— WHAT YOU NEED TO DO —
Exactly the lines from the first line of the listing through the line containing "header keeps it, and" should appear in the output, unchanged.

— DATA FOR THIS EXERCISE —
= Beginning of Section =

(* ===== verification/ArchiveTree.v ===== *)
(** * The block trees of the archive

    The invariant of the two block indexes of [src/lib/archive/mod.rs], that storing a
    header keeps it, and that an index with the invariant answers as [Lineage] asks. *)

From S2P Require Import Prelude Types Transaction Merkle SideTips Lineage Archive.

(** ** An index of blocks *)

(** Parents ([None] for the first block of a chain), heights and exponential ancestors *)
Record Index : Type := mkIndex {
  ix_parents : gmap N (option N);
  ix_heights : gmap N u32;
  ix_exponential : gmap N (list N);
}.
Definition ix_parent (x : Index) (b : N) : option N := p ← ix_parents x !! b; p.
Definition ix_height (x : Index) (b : N) : option u32 := ix_heights x !! b.

Lemma ix_parent_Some x b p : ix_parent x b = Some p <-> ix_parents x !! b = Some (Some p).
Proof. unfold ix_parent. destruct (ix_parents x !! b) as [[q|]|]; naive_solver. Qed.

(** The entry at [i] is the ancestor at distance [2 ^ (i + 1)], if there is one. *)
Definition exponential_ok (x : Index) (b : N) (l : list N) : Prop :=
  forall i, l !! i = ancestor_at (ix_parent x) (N.to_nat (2 ^ (N.of_nat i + 1))) b.

Record index_wf (x : Index) : Prop := {
  iw_dom b : is_Some (ix_parents x !! b) <-> is_Some (ix_heights x !! b);
  iw_root b : ix_parents x !! b = Some None -> ix_heights x !! b = Some 0;
  iw_parent b p : ix_parents x !! b = Some (Some p) ->
    exists k, ix_heights x !! p = Some k /\ ix_heights x !! b = Some (k + 1);
  iw_bound b k : ix_heights x !! b = Some k -> k <= u32_MAX;
  iw_exponential b k : ix_heights x !! b = Some k ->
    exists l, ix_exponential x !! b = Some l /\ exponential_ok x b l;
}.

Lemma index_tree x : index_wf x -> tree_ok (ix_parent x) (ix_height x).
Proof.
  intros Hw. unfold ix_parent, ix_height. split.
  - intros b Hb. destruct (ix_parents x !! b) as [[p|]|] eqn:Hp; [|done|done].
    apply (iw_parent _ Hw) in Hp as (k & _ & Hk). rewrite Hb in Hk. injection Hk. lia.
  - intros b k Hb. destruct (iw_dom _ Hw b) as [_ [[p|] Hp]]; [by eexists|..].
    + pose proof (iw_parent _ Hw _ _ Hp) as (k' & Hp' & Hk). rewrite Hb in Hk. injection Hk as Hk.
      exists p. rewrite Hp. split; [done|]. rewrite Hp'. f_equal. lia.
    + pose proof (iw_root _ Hw _ Hp) as Hk. rewrite Hb in Hk. injection Hk. lia.
Qed.

(** ** Adding a block *)

(** What [put_header] writes for a block *)
Definition ix_insert (b : N) (p : option N) (k : u32) (l : list N) (x : Index) : Index :=
  mkIndex (<[b := p]> (ix_parents x)) (<[b := k]> (ix_heights x)) (<[b := l]> (ix_exponential x)).

(** The block is new, or stored again with the same parent; [p] is known. *)
Record insertable (x : Index) (b : N) (p : option N) (k : u32) : Prop := {
  in_same : ix_parents x !! b = None \/ ix_parents x !! b = Some p;
  in_root : p = None -> k = 0;
  in_parent p' : p = Some p' -> exists k', ix_heights x !! p' = Some k' /\ k = k' + 1;
  in_bound : k <= u32_MAX;
}.

Lemma insertable_height x b p k :
  index_wf x -> insertable x b p k -> ix_heights x !! b = None \/ ix_heights x !! b = Some k.
Proof.
  intros Hw [Hs Hr Hp _]. destruct Hs as [Hn|Hb].
  - left. apply eq_None_not_Some. intros Hk. apply (iw_dom _ Hw) in Hk as [? ?]. congruence.
  - right. destruct p as [p'|].
    + destruct (Hp p' eq_refl) as (k' & Hk' & ->).
      apply (iw_parent _ Hw) in Hb as (k0 & H0 & ->). congruence.
    + rewrite Hr by done. by apply (iw_root _ Hw).
Qed.

(** Blocks of the index keep their ancestors. *)
Lemma insert_ancestor_at x b p k l n c kc :
  index_wf x -> insertable x b p k -> ix_heights x !! c = Some kc ->
  ancestor_at (ix_parent (ix_insert b p k l x)) n c = ancestor_at (ix_parent x) n c.
Proof.
  intros Hw Hi. revert c kc. induction n as [|n IH]; intros c kc Hc; [done|]. cbn [ancestor_at].
  assert (ix_parent (ix_insert b p k l x) c = ix_parent x c) as ->.
  { unfold ix_parent. cbn. destruct (decide (b = c)) as [->|Hne]; [|by rewrite lookup_insert_ne].
    rewrite lookup_insert_eq. destruct (in_same _ _ _ _ Hi) as [Hn|Hs]; [|by rewrite Hs].
    destruct (iw_dom _ Hw c) as [_ [? ?]]; [by eexists|congruence]. }
  destruct (ix_parent x c) as [q|] eqn:Hq; [|done]. cbn.
  apply ix_parent_Some, (iw_parent _ Hw) in Hq as (kq & Hq & _). by eapply IH.
Qed.

Lemma insert_index_wf x b p k l :
  index_wf x -> insertable x b p k -> exponential_ok (ix_insert b p k l x) b l ->
  index_wf (ix_insert b p k l x).
Proof.
  intros Hw Hi Hl. pose proof (insertable_height _ _ _ _ Hw Hi) as Hk. split; cbn.
  - intros c. destruct (decide (b = c)) as [->|Hne]; [rewrite !lookup_insert_eq; split; by eexists|].
    rewrite !lookup_insert_ne by done. apply (iw_dom _ Hw).
  - intros c. rewrite !lookup_insert_Some. intros [[-> Hp]|[Hne Hc]].
    + left. split; [done|]. by apply (in_root _ _ _ _ Hi).
    + right. split; [done|]. by apply (iw_root _ Hw).
  - intros c q. rewrite lookup_insert_Some. intros [[-> Hp]|[Hne Hc]].
    + destruct (in_parent _ _ _ _ Hi q) as (k' & Hq & ->); [done|]. exists k'.
      rewrite lookup_insert_eq. split; [|done]. rewrite lookup_insert_ne; [done|].
      intros ->. destruct Hk as [Hk|Hk]; rewrite Hq in Hk; [done|]. injection Hk. lia.
    + apply (iw_parent _ Hw) in Hc as (kc & Hq & Hc). exists kc. rewrite (lookup_insert_ne _ b c) by done.
      split; [|done]. destruct (decide (b = q)) as [->|]; [|by rewrite lookup_insert_ne].
      rewrite lookup_insert_eq. destruct Hk as [Hk|Hk]; congruence.
  - intros c kc. rewrite lookup_insert_Some. intros [[_ <-]|[_ Hc]];
      [apply (in_bound _ _ _ _ Hi)|by apply (iw_bound _ Hw c)].
  - intros c kc. rewrite lookup_insert_Some. intros [[<- <-]|[Hne Hc]].
    + exists l. by rewrite lookup_insert_eq.
    + destruct (iw_exponential _ Hw c kc Hc) as (lc & Hlc & Hok). exists lc.
      rewrite lookup_insert_ne by done. split; [done|]. intros i.
      rewrite (insert_ancestor_at _ _ _ _ _ _ _ kc) by done. by apply Hok.
Qed.

(** ** The exponential ancestors of a new block *)

Section exponential.
Context (nth : N -> u32 -> result ArchiveError N) (x : Index) (Hw : index_wf x).
(** [nth] finds the ancestors of the blocks of the index. *)
Context (Hnth : forall b n k a, ix_heights x !! b = Some k ->
  ancestor_at (ix_parent x) (N.to_nat n) b = Some a -> nth b n = Ok a).
Context (p : N) (k : u32) (Hp : ix_heights x !! p = Some k) (Hk : k + 1 <= u32_MAX).

(** The ancestor at distance [2 ^ i] of a block whose parent is [p] *)
Let expo (i : nat) : option N :=
  ancestor_at (ix_parent x) (N.to_nat (2 ^ N.of_nat i - 1)) p.

Lemma expo_Some i : 2 ^ N.of_nat i <= k + 1 -> exists a ka, expo i = Some a /\ ix_heights x !! a = Some ka.
Proof.
  intros Hi. destruct (ancestor_at_Some (index_tree x Hw) (N.to_nat (2 ^ N.of_nat i - 1)) p k Hp)
    as (a & Ha & Hka); [lia|]. by exists a, (k - N.of_nat (N.to_nat (2 ^ N.of_nat i - 1))).
Qed.

Lemma expo_None i : k + 1 < 2 ^ N.of_nat i -> expo i = None.
Proof.
  intros Hi. destruct (expo i) as [a|] eqn:Ha; [|done].
  apply (ancestor_at_height (index_tree x Hw) _ _ _ _ Hp) in Ha as [? _]. lia.
Qed.

Lemma expo_double i a : expo i = Some a ->
  ancestor_at (ix_parent x) (N.to_nat (2 ^ N.of_nat i)) a = expo (S i).
Proof.
  intros Ha. unfold expo in *. pose proof (N.pow_nonzero 2 (N.of_nat i) ltac:(lia)).
  replace (N.to_nat (2 ^ N.of_nat (S i) - 1))
    with (N.to_nat (2 ^ N.of_nat i - 1) + N.to_nat (2 ^ N.of_nat i))%nat.
  - by rewrite ancestor_at_add, Ha.
  - rewrite Nat2N.inj_succ, N.pow_succ_r'. lia.
Qed.

Lemma exponential_loop_Ok fuel : forall acc j,
  length acc = S j -> (33 <= j + 2 + fuel)%nat -> 2 ^ N.of_nat (S j) <= k + 1 ->
  (forall i, (i <= j)%nat -> acc !! i = expo (S i)) ->
  exists l, exponential_loop nth fuel (k + 1) acc (2 ^ N.of_nat (S (S j))) = Ok l /\
    forall i, l !! i = expo (S i).
Proof.
  induction fuel as [|fuel IH]; intros acc j Hlen Hf Hj Hacc; cbn [exponential_loop].
  { exfalso. pose proof (N.pow_le_mono_r 2 32 (N.of_nat (S j)) ltac:(lia) ltac:(lia)).
    unfold u32_MAX in Hk. lia. }
  destruct (N.leb_spec (2 ^ N.of_nat (S (S j))) (k + 1)) as [Hle|Hgt].
  - destruct (expo_Some (S j)) as (a & ka & Ha & Hka); [done|].
    assert (last acc = Some a) as ->.
    { rewrite last_lookup, Hlen. cbn. rewrite Hacc by lia. done. }
    cbn [expect mbind result_bind].
    assert (2 ^ N.of_nat (S (S j)) mod 2 ^ 32 / 2 = 2 ^ N.of_nat (S j)) as ->.
    { rewrite N.mod_small by (unfold u32_MAX in Hk; lia).
      rewrite (Nat2N.inj_succ (S j)), N.pow_succ_r', N.mul_comm. by apply N.div_mul. }
    destruct (expo_Some (S (S j)) Hle) as (a' & ka' & Ha' & _).
    rewrite (Hnth a _ ka a' Hka) by (by rewrite expo_double). cbn [mbind result_bind].
    replace (2 ^ N.of_nat (S (S j)) * 2) with (2 ^ N.of_nat (S (S (S j))))
      by (rewrite (Nat2N.inj_succ (S (S j))), N.pow_succ_r'; lia).
    apply IH; [rewrite length_app; cbn; lia|lia|done|].
    intros i Hi. destruct (decide (i = S j)) as [->|Hne].
    + rewrite lookup_app_r, Hlen, Nat.sub_diag by lia. by rewrite Ha'.
    + rewrite lookup_app_l by lia. apply Hacc. lia.
  - exists acc. split; [done|]. intros i. destruct (decide (i <= j)%nat) as [|Hij]; [by apply Hacc|].
    rewrite lookup_ge_None_2 by lia. symmetry. apply expo_None.
    pose proof (N.pow_le_mono_r 2 (N.of_nat (S (S j))) (N.of_nat (S i)) ltac:(lia) ltac:(lia)). lia.
Qed.

Lemma exponential_of_Ok : exists l, exponential_of nth (k + 1) (Some p) = Ok l /\
  forall i, l !! i = expo (S i).
Proof.
  unfold exponential_of. destruct (N.leb_spec 2 (k + 1)) as [Hle|Hgt].
  - cbn [expect mbind result_bind]. destruct (expo_Some 1) as (a & ka & Ha & _); [done|].
    rewrite (Hnth p 1 k a Hp Ha). cbn [mbind result_bind].
    apply (exponential_loop_Ok 32 [a] 0); [done|lia|done|]. intros i Hi. by replace i with 0%nat by lia.
  - exists []. split; [done|]. intros i. symmetry. apply expo_None.
    pose proof (N.pow_le_mono_r 2 1 (N.of_nat (S i)) ltac:(lia) ltac:(lia)). change (2 ^ 1) with 2 in *. lia.
Qed.
End exponential.

(** A block stored with the exponential ancestors that [put_header] computes *)
Lemma exponential_stored nth x b p k :
  index_wf x -> insertable x b p k ->
  (forall b n k a, ix_heights x !! b = Some k ->
    ancestor_at (ix_parent x) (N.to_nat n) b = Some a -> nth b n = Ok a) ->
  forall l p0, (p = None \/ p0 = p) -> exponential_of nth k p0 = Ok l ->
  index_wf (ix_insert b p k l x).
Proof.
  intros Hw Hi Hnth l p0 Hp0 Hl. apply insert_index_wf; [done|done|].
  destruct p as [p|].
  - destruct Hp0 as [Hp0| ->]; [done|]. destruct (in_parent _ _ _ _ Hi p eq_refl) as (k' & Hp & ->).
    destruct (exponential_of_Ok nth x Hw Hnth p k' Hp (in_bound _ _ _ _ Hi)) as (l' & Hl' & Hok).
    rewrite Hl in Hl'. injection Hl' as <-. intros i. rewrite Hok.
    pose proof (N.pow_nonzero 2 (N.of_nat i + 1) ltac:(lia)).
    replace (N.to_nat (2 ^ (N.of_nat i + 1)))
      with (S (N.to_nat (2 ^ N.of_nat (S i) - 1))) by (rewrite Nat2N.inj_succ, <-N.add_1_r; lia).
    cbn [ancestor_at]. rewrite (proj2 (ix_parent_Some _ _ p)) by apply lookup_insert_eq. cbn.
    symmetry. by eapply insert_ancestor_at.
  - rewrite (in_root _ _ _ _ Hi) in * by done. injection Hl as <-. intros i.
    pose proof (N.pow_nonzero 2 (N.of_nat i + 1) ltac:(lia)).
    replace (N.to_nat (2 ^ (N.of_nat i + 1))) with (S (N.to_nat (2 ^ (N.of_nat i + 1) - 1))) by lia.
    cbn [ancestor_at]. assert (ix_parent (ix_insert b None 0 [] x) b = None) as -> by (unfold ix_parent; cbn; by rewrite lookup_insert_eq). done.
Qed.

(** ** The indexes of the archive *)

Definition side_index (a : Archive) : Index :=
  mkIndex (hd_prev_side_hash <$> ar_headers a) (ar_block_hash_to_height a)
    (ar_exponential_ancestors a).

Definition main_parent (info : BlockHeaderInfo) : option MainBlockHash :=
  if bhi_prev_block_hash info =? all_zeros then None else Some (bhi_prev_block_hash info).
Definition main_index (a : Archive) : Index :=
  mkIndex (main_parent <$> ar_main_header_infos a) (ar_main_block_hash_to_height a)
    (ar_exponential_main_ancestors a).

(** A lineage that answers from the entries of an index *)
Record reads {E} (L : Lineage E) (x : Index) : Prop := {
  rd_height b k : ix_heights x !! b = Some k -> lin_height b = Ok k;
  rd_parent b p : ix_parents x !! b = Some (Some p) -> lin_parent b = Ok p;
  rd_exponential b l : ix_exponential x !! b = Some l -> lin_exponential b = Ok l;
}.

Lemma reads_lineage_ok {E} (L : Lineage E) x :
  index_wf x -> reads L x -> lineage_ok (ix_parent x) (ix_height x).
Proof.
  intros Hw [Hh Hp He]. split; [by apply index_tree|done|..].
  - intros b k p _ Hb. apply Hp. by apply ix_parent_Some.
  - intros b k Hb. destruct (iw_exponential _ Hw b k Hb) as (l & Hl & Hok). exists l. auto.
Qed.

(** An archive whose entries extend those of another one *)
Lemma side_reads a x :
  ix_heights x ⊆ ar_block_hash_to_height a ->
  ix_parents x ⊆ hd_prev_side_hash <$> ar_headers a ->
  ix_exponential x ⊆ ar_exponential_ancestors a -> reads (side_lineage a) x.
Proof.
  intros Hh Hp He. split; cbn.
  - intros b k Hb. unfold archive_get_height, archive_try_get_height.
    by rewrite (lookup_weaken _ _ _ _ Hb Hh).
  - intros b p Hb. apply (lookup_weaken _ _ _ _ Hb), lookup_fmap_Some in Hp as (h & Hh' & Hg).
    unfold get_header. rewrite Hg. cbn. by rewrite Hh'.
  - intros b l Hb. by rewrite (lookup_weaken _ _ _ _ Hb He).
Qed.
Lemma main_reads a x :
  ix_heights x ⊆ ar_main_block_hash_to_height a ->
  ix_parents x ⊆ main_parent <$> ar_main_header_infos a ->
  ix_exponential x ⊆ ar_exponential_main_ancestors a -> reads (main_lineage a) x.
Proof.
  intros Hh Hp He. split; cbn.
  - intros b k Hb. unfold get_main_height. by rewrite (lookup_weaken _ _ _ _ Hb Hh).
  - intros b p Hb. apply (lookup_weaken _ _ _ _ Hb), lookup_fmap_Some in Hp as (h & Hh' & Hg).
    unfold get_main_header_info. rewrite Hg. cbn. unfold main_parent in Hh'. by destruct (_ =? _); simplify_eq.
  - intros b l Hb. by rewrite (lookup_weaken _ _ _ _ Hb He).
Qed.

Lemma side_lineage_ok a : index_wf (side_index a) ->
  @lineage_ok _ (side_lineage a) (ix_parent (side_index a)) (ix_height (side_index a)).
Proof. intros Hw. apply reads_lineage_ok; [done|]. by apply side_reads. Qed.
Lemma main_lineage_ok a : index_wf (main_index a) ->
  @lineage_ok _ (main_lineage a) (ix_parent (main_index a)) (ix_height (main_index a)).
Proof. intros Hw. apply reads_lineage_ok; [done|]. by apply main_reads. Qed.

(** A lineage that reads an index finds the ancestors of its blocks. *)
Lemma reads_nth {E} (L : Lineage E) x b n k a :
  index_wf x -> reads L x -> ix_heights x !! b = Some k ->
  ancestor_at (ix_parent x) (N.to_nat n) b = Some a -> nth_ancestor b n = Ok a.
Proof.
  intros Hw Hr Hb Ha. by eapply (nth_ancestor_eq (reads_lineage_ok L x Hw Hr)).
Qed.

Lemma insert_subseteq_same {V} (m : gmap N V) b v :
  m !! b = None \/ m !! b = Some v -> m ⊆ <[b := v]> m.
Proof. intros [Hn|Hs]; [by apply insert_subseteq|by rewrite insert_id]. Qed.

= End of Section =

— EXERCISE RESULT —
(* ===== verification/ArchiveTree.v ===== *)
(** * The block trees of the archive

    The invariant of the two block indexes of [src/lib/archive/mod.rs], that storing a
    header keeps it, and that an index with the invariant answers as [Lineage] asks. *)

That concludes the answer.